I have recently begun interacting with a female, Type 1, pumper who has just started college. It is her first time away from home and away from a very difficult mother.
Basically, here is the story: she has been at school for 2 weeks and has told several people (including myself) that she has tested 3 times in the entire 2 weeks. I have caught her twice without her pump on. Her excuse was that she was low, but at the times she was far away from her room so it would be a while before she would be able to re-connect. Of course, she has been guessing at her meal boluses. The three tests she did do were all in the 300s. It is quite likely she has been floating around the 300s for the entire two weeks.
She told me that she doesn’t know what her problem is, that she doesn’t know why she can’t seem to do what she knows she needs to do.

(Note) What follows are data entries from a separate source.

(* ===== verification/Boot.v ===== *)
(** * Starting the kernel (src/buenos/init/main.c)

    [init] is what the first processor does between entering the kernel and
    its first thread: it calls the initialisers of all the components, in an
    order they rely on, creates the start-up thread and gives it the processor.
    The state has the static variables of all of them; the memory of kmalloc is
    shared by the boot arguments, the devices and the page pool.  Printing is
    left out. *)

From stdpp Require Import gmap.
From S2P Require Import Prelude Bitmap Kmalloc Pagepool Vm Sched SchedSpec Semaphore Libc FsCodes Vfs Process UsrSem Bootargs Devices Polltty.
Local Open Scope Z_scope.

Section boot.
(** The descriptors and registers of the machine, the end of the kernel's own
    memory, the line of boot arguments, and what fresh memory holds. *)
Context (io_desc : list io_descriptor) (io_read : Z → Z) (kernel_ends_here : Z) (bootarg_area : bytes) (junk : Z → bytes)
  (garbage : nat → bitmap_t).
(** The addresses of the threads' stacks, of functions and of static devices. *)
Context (thread_stack_areas idle_loop thread_finish_addr init_startup_thread system_rtc system_meminfo system_shutdown : Z).

Record boot := mk_boot {
  polltty_iobase : Z;
  bt_kmalloc : kmalloc_state;
  bt_values : list bootarg;
  bt_area : bytes;
  bt_seed : Z;
  bt_machine : machine;
  bt_sched : sched;
  bt_procs : list pcb;
  bt_sem_table : list semaphore;
  bt_sem_next : Z;
  bt_usr : list usr_sem_block;
  bt_vfs : vfs;
  bt_pool : pagepool;
  kernel_bootstrap_finished : bool;
}.

Definition with_kmalloc (k : kmalloc_state) (m : machine) : machine :=
  mk_machine (interrupt_stacks m) (interrupt_handlers m) (is_in_interrupt m) (device_table m) (number_of_devices m) (tty_inits m)
    (rtc_done m) (meminfo_done m) (shutdown_done m) k.

Definition on_kmalloc {A} (m : K kmalloc_state A) : K boot A :=
  zoom bt_kmalloc (λ k s, mk_boot (polltty_iobase s) k (bt_values s) (bt_area s) (bt_seed s) (bt_machine s) (bt_sched s) (bt_procs s)
    (bt_sem_table s) (bt_sem_next s) (bt_usr s) (bt_vfs s) (bt_pool s) (kernel_bootstrap_finished s)) m.
Definition on_args {A} (m : K bootargs A) : K boot A :=
  zoom (λ s, mk_bootargs (bt_values s) (bt_area s) (bt_kmalloc s))
    (λ a s, mk_boot (polltty_iobase s) (ba_kmalloc a) (bootargs_values a) (value_area a) (bt_seed s) (bt_machine s) (bt_sched s) (bt_procs s)
      (bt_sem_table s) (bt_sem_next s) (bt_usr s) (bt_vfs s) (bt_pool s) (kernel_bootstrap_finished s)) m.
Definition on_machine {A} (m : K machine A) : K boot A :=
  zoom (λ s, with_kmalloc (bt_kmalloc s) (bt_machine s))
    (λ x s, mk_boot (polltty_iobase s) (m_kmalloc x) (bt_values s) (bt_area s) (bt_seed s) x (bt_sched s) (bt_procs s)
      (bt_sem_table s) (bt_sem_next s) (bt_usr s) (bt_vfs s) (bt_pool s) (kernel_bootstrap_finished s)) m.
Definition on_bsched {A} (m : K sched A) : K boot A :=
  zoom bt_sched (λ q s, mk_boot (polltty_iobase s) (bt_kmalloc s) (bt_values s) (bt_area s) (bt_seed s) (bt_machine s) q (bt_procs s)
    (bt_sem_table s) (bt_sem_next s) (bt_usr s) (bt_vfs s) (bt_pool s) (kernel_bootstrap_finished s)) m.
Definition on_kern {A} (m : K (@kern pagepool) A) : K boot A :=
  zoom (λ s, mk_kern (bt_procs s) (bt_sched s) (bt_pool s, ∅))
    (λ k s, mk_boot (polltty_iobase s) (bt_kmalloc s) (bt_values s) (bt_area s) (bt_seed s) (bt_machine s) (k_sched k) (process_table k)
      (bt_sem_table s) (bt_sem_next s) (bt_usr s) (bt_vfs s) (fst (k_vm k)) (kernel_bootstrap_finished s)) m.
Definition on_bsems {A} (m : K (@sems sched) A) : K boot A :=
  zoom (λ s, mk_sems (bt_sem_table s) (bt_sem_next s) (bt_sched s))
    (λ x s, mk_boot (polltty_iobase s) (bt_kmalloc s) (bt_values s) (bt_area s) (bt_seed s) (bt_machine s) (sq x) (bt_procs s)
      (semaphore_table x) (sem_next x) (bt_usr s) (bt_vfs s) (bt_pool s) (kernel_bootstrap_finished s)) m.
Definition on_usr {A} (m : K (@usems sched) A) : K boot A :=
  zoom (λ s, mk_usems (bt_usr s) (mk_sems (bt_sem_table s) (bt_sem_next s) (bt_sched s)))
    (λ u s, mk_boot (polltty_iobase s) (bt_kmalloc s) (bt_values s) (bt_area s) (bt_seed s) (bt_machine s) (sq (k_sems u)) (bt_procs s)
      (semaphore_table (k_sems u)) (sem_next (k_sems u)) (usr_sem_table u) (bt_vfs s) (bt_pool s) (kernel_bootstrap_finished s)) m.
Definition on_bvfs {A} (m : K (@vstate (@sems sched)) A) : K boot A :=
  zoom (λ s, (bt_vfs s, mk_sems (bt_sem_table s) (bt_sem_next s) (bt_sched s)))
    (λ v s, mk_boot (polltty_iobase s) (bt_kmalloc s) (bt_values s) (bt_area s) (bt_seed s) (bt_machine s) (sq (snd v)) (bt_procs s)
      (semaphore_table (snd v)) (sem_next (snd v)) (bt_usr s) (fst v) (bt_pool s) (kernel_bootstrap_finished s)) m.
Definition on_bpool {A} (m : K (kmalloc_state * pagepool) A) : K boot A :=
  zoom (λ s, (bt_kmalloc s, bt_pool s))
    (λ x s, mk_boot (polltty_iobase s) (fst x) (bt_values s) (bt_area s) (bt_seed s) (bt_machine s) (bt_sched s) (bt_procs s)
      (bt_sem_table s) (bt_sem_next s) (bt_usr s) (bt_vfs s) (snd x) (kernel_bootstrap_finished s)) m.
Definition set_iobase (v : Z) (s : boot) : boot :=
  mk_boot v (bt_kmalloc s) (bt_values s) (bt_area s) (bt_seed s) (bt_machine s) (bt_sched s) (bt_procs s)
    (bt_sem_table s) (bt_sem_next s) (bt_usr s) (bt_vfs s) (bt_pool s) (kernel_bootstrap_finished s).
Definition set_seed (v : Z) (s : boot) : boot :=
  mk_boot (polltty_iobase s) (bt_kmalloc s) (bt_values s) (bt_area s) v (bt_machine s) (bt_sched s) (bt_procs s)
    (bt_sem_table s) (bt_sem_next s) (bt_usr s) (bt_vfs s) (bt_pool s) (kernel_bootstrap_finished s).
Definition set_finished (s : boot) : boot :=
  mk_boot (polltty_iobase s) (bt_kmalloc s) (bt_values s) (bt_area s) (bt_seed s) (bt_machine s) (bt_sched s) (bt_procs s)
    (bt_sem_table s) (bt_sem_next s) (bt_usr s) (bt_vfs s) (bt_pool s) true.

(** "randomseed" *)
Definition randomseed : bytes := [114; 97; 110; 100; 111; 109; 115; 101; 101; 100; 0].

(** The characters from a pointer into the boot arguments on. *)
Definition string_at (p : string_ptr) (area : bytes) : bytes :=
  match p with VEmpty => [0] | VAt o => drop (Z.to_nat o) area end.

(** [semaphore_create], as [vfs_init] calls it on the first processor. *)
Definition create_sem (v : Z) : K (@sems sched) bool := r ← semaphore_create 0 v; mret (match r with Some _ => true | None => false end).

Definition init : K boot unit :=
  iobase ← pure (polltty_init io_desc);
  modify (set_iobase iobase);;
  on_kmalloc (kmalloc_init io_desc io_read kernel_ends_here);;
  on_args (bootargs_init bootarg_area junk);;
  arg ← on_args (bootargs_get randomseed);
  (match arg with
   | None => modify (set_seed 0)
   | Some p => area ← gets bt_area; seed ← pure (atoi (string_at p area)); modify (set_seed seed)
   end);;
  let numcpus := cpustatus_count io_desc in
  kassert (numcpus <=? CONFIG_MAX_CPUS);;
  on_machine (interrupt_init numcpus);;
  on_bsched (thread_table_init thread_stack_areas idle_loop);;
  on_kern process_init;;
  on_bsched sleepq_init;;
  on_bsems semaphore_init;;
  on_usr usr_sem_init;;
  on_machine (device_init system_rtc system_meminfo system_shutdown io_desc);;
  on_bvfs (vfs_init create_sem);;
  on_bsched scheduler_init;;
  on_bpool (vm_init io_desc io_read garbage);;
  startup_thread ← on_bsched (thread_create thread_stack_areas thread_finish_addr init_startup_thread 0);
  on_bsched (thread_run startup_thread);;
  modify set_finished;;
  on_bsched (thread_switch 0).

End boot.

I have given her a little advice, but I don’t know what it is like to be in her shoes. I wasn’t diagnosed until the end of college, and for that I am almost thankful. I don’t know what it is to be in a new place, trying to fit, make friends, and just be like everyone else. So far her new ‘friends’ have been pretty good to her, but how long can you deal with someone who’s emotions are all over the place on the blood sugar rollercoaster?
I don’t know what it is like to be an 18 year old diabetic. But I do not what it is like to wear something 24 hours a day, 7 days a week that reminds you that something is wrong with you, and let’s face it – will probably always be wrong with you. Wearing something that reminds you that every relationship you have will be different because of it, that every dream you have for the future – dreams 18 year olds spend endless time talking about in their dorm rooms at night – will be different. Constantly answering questions. Dealing with people’s foolish assumptions. Being flat-out tired of being diabetic.
So, my questions are: Were you a rebel diabetic? How can I best help this girl? Did anyone say anything to you that made a difference? Is it a phase?
Thoughts, feelings, stories, advice, resources, links, prayers, and support greatly appreciated!